WORK ORDER: Count how many lines below include the word "change". Answer with a number only.

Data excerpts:
■ ■ ■ ■
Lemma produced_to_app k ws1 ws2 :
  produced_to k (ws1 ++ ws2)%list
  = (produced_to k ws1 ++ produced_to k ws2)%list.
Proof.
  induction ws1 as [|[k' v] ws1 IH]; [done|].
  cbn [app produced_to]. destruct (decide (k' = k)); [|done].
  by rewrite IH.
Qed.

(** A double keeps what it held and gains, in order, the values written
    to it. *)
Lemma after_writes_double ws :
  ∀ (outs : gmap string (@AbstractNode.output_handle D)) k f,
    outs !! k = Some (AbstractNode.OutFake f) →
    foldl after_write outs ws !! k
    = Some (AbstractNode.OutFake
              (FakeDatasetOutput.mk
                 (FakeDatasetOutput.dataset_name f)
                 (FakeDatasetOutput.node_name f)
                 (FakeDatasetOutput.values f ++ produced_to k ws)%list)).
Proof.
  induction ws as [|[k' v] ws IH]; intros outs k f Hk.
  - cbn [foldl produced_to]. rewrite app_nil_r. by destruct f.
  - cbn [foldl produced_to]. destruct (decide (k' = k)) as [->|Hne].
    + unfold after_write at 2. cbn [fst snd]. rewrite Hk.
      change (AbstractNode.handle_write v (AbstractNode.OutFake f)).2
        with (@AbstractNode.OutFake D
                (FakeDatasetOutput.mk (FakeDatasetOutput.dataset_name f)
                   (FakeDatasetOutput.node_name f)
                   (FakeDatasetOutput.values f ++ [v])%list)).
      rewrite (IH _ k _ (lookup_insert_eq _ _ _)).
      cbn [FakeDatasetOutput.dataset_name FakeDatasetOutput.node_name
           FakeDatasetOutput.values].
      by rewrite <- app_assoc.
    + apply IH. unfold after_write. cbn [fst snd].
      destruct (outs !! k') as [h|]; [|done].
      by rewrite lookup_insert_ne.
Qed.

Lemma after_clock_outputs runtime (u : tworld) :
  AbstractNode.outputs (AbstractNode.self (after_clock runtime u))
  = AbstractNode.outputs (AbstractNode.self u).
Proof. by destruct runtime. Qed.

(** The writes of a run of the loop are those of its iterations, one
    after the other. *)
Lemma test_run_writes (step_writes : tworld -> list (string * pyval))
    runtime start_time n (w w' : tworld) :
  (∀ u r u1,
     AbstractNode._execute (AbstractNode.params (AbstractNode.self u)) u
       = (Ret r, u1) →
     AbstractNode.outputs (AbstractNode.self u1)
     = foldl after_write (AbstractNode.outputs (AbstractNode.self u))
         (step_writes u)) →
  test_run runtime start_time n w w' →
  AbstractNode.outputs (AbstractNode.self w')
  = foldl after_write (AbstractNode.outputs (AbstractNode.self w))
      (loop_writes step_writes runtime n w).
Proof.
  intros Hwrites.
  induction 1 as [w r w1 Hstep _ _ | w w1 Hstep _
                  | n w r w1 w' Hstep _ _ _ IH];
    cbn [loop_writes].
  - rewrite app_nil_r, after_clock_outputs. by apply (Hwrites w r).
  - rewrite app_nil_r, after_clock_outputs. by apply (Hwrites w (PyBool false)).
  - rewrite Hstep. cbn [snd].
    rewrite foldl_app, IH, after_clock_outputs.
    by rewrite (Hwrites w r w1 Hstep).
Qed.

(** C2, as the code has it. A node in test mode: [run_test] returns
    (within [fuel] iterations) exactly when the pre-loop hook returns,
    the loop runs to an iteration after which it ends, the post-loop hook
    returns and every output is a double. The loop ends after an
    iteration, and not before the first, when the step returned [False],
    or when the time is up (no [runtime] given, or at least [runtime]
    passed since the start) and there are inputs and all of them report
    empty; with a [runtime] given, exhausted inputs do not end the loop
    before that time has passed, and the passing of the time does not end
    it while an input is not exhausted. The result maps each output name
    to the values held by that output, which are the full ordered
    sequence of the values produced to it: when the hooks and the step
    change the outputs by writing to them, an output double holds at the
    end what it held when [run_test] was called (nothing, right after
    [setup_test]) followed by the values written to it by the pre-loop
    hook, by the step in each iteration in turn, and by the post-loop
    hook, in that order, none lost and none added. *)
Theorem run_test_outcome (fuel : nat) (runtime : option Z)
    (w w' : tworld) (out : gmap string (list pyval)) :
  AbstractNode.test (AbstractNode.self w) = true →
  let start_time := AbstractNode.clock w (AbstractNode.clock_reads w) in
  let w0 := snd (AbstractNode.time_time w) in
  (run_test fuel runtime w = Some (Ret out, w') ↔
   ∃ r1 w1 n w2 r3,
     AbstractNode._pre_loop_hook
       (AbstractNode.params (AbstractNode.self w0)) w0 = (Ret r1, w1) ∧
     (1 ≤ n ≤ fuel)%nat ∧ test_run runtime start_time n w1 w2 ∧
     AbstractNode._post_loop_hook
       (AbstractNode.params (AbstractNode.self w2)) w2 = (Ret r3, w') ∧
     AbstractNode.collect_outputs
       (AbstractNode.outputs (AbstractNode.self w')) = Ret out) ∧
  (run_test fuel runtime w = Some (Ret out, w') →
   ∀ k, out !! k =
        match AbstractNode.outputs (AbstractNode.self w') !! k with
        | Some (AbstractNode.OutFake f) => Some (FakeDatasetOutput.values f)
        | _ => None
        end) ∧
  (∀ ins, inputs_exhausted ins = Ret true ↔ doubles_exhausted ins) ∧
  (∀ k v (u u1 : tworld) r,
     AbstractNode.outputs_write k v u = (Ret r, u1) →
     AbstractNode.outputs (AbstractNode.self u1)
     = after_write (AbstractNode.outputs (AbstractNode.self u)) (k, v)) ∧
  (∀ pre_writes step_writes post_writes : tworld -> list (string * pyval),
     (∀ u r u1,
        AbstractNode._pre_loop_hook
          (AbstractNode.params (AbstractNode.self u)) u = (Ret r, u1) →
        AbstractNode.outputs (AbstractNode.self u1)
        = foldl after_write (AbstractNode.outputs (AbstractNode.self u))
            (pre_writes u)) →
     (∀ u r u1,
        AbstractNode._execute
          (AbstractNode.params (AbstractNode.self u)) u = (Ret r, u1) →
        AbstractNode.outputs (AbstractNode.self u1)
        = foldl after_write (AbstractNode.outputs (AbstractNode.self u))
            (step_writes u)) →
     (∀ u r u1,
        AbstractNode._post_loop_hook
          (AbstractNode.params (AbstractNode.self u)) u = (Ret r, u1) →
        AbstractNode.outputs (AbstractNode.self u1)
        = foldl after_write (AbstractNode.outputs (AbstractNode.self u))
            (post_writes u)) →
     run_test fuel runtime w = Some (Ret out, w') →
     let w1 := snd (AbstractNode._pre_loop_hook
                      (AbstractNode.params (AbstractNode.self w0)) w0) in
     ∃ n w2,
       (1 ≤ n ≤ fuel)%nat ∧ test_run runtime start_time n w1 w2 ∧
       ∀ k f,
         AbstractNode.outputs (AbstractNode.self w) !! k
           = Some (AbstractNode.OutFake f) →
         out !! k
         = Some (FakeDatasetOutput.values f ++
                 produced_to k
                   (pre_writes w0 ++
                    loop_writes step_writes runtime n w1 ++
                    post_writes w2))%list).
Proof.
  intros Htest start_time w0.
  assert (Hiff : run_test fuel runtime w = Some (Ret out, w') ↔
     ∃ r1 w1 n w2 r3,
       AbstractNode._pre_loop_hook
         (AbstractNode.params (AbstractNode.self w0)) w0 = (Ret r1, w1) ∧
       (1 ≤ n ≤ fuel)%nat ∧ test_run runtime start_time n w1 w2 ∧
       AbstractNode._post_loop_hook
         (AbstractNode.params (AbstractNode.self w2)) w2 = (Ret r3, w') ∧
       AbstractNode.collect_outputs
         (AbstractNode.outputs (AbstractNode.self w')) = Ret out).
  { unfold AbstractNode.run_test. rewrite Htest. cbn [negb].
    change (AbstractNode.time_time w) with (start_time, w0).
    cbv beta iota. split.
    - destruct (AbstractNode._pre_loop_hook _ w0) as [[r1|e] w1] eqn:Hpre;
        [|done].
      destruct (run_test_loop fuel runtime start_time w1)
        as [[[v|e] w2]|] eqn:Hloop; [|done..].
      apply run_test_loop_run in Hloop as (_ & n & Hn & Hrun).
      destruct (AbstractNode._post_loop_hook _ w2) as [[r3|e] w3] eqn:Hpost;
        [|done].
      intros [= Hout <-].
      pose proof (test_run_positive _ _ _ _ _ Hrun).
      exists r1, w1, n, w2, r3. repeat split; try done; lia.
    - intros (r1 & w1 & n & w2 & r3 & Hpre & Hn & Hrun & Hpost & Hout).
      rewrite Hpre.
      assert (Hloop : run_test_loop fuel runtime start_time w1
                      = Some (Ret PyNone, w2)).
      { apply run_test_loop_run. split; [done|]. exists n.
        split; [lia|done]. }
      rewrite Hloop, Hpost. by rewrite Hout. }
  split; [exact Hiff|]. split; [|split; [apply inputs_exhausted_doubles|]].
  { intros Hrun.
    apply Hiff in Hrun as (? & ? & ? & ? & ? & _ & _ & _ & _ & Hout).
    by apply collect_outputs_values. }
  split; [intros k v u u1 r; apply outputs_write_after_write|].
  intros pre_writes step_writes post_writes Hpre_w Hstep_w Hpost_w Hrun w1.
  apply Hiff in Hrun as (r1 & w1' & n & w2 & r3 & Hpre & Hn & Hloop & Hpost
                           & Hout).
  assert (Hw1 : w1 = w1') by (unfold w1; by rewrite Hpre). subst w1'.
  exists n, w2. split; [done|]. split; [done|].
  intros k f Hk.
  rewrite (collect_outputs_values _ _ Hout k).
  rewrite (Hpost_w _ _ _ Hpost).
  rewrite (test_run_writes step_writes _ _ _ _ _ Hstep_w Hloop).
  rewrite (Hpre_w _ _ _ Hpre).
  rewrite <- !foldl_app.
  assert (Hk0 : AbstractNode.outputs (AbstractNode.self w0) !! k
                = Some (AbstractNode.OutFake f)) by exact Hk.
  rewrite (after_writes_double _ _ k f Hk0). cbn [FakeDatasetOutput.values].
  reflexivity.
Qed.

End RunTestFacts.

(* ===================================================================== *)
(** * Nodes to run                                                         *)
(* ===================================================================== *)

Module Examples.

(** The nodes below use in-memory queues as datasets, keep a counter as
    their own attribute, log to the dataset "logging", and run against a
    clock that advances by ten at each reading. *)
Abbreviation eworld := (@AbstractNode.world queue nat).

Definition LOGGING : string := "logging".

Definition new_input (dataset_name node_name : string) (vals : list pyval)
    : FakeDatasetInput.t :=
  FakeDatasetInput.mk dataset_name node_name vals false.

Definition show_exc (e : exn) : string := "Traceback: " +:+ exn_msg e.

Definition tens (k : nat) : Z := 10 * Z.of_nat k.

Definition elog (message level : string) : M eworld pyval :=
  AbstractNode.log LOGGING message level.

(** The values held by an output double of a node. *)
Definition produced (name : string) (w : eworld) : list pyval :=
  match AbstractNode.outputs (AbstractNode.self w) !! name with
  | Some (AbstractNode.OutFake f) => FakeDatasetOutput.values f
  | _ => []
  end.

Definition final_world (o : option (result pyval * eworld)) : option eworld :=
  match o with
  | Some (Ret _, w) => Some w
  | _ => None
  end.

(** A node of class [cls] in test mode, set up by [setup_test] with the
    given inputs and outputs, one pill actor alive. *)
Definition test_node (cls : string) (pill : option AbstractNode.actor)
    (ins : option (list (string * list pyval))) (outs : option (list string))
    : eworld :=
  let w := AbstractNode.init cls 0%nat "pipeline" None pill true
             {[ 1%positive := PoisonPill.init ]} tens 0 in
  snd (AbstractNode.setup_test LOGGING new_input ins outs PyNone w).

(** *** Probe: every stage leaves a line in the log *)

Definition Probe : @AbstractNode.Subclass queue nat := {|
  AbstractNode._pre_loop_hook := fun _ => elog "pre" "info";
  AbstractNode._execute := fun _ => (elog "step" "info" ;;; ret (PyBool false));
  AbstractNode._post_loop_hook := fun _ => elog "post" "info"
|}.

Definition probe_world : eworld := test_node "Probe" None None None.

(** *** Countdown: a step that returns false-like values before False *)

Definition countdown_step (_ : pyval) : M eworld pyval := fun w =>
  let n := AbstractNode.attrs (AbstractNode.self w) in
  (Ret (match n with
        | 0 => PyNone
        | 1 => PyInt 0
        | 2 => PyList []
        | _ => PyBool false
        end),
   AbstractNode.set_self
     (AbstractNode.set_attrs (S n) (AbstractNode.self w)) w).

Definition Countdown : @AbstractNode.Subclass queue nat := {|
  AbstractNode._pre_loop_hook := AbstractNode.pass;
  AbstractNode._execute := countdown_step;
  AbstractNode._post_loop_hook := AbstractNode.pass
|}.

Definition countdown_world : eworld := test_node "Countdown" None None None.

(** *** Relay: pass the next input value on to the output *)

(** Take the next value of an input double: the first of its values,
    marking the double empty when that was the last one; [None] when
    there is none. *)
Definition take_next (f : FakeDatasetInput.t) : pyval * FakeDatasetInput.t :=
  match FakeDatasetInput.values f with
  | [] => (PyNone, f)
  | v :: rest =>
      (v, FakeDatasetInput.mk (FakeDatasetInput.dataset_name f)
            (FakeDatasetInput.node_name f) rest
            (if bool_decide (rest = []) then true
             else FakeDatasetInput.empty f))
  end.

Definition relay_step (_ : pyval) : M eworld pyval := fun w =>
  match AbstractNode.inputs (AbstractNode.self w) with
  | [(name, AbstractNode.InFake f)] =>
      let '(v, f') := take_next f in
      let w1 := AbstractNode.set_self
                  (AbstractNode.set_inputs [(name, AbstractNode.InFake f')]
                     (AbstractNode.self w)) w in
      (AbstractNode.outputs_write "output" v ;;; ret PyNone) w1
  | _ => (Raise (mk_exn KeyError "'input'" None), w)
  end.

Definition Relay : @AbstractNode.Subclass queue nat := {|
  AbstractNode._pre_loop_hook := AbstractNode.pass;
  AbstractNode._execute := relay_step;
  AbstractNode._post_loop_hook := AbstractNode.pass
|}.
■ ■ ■ ■
WORKED SOLUTION: 3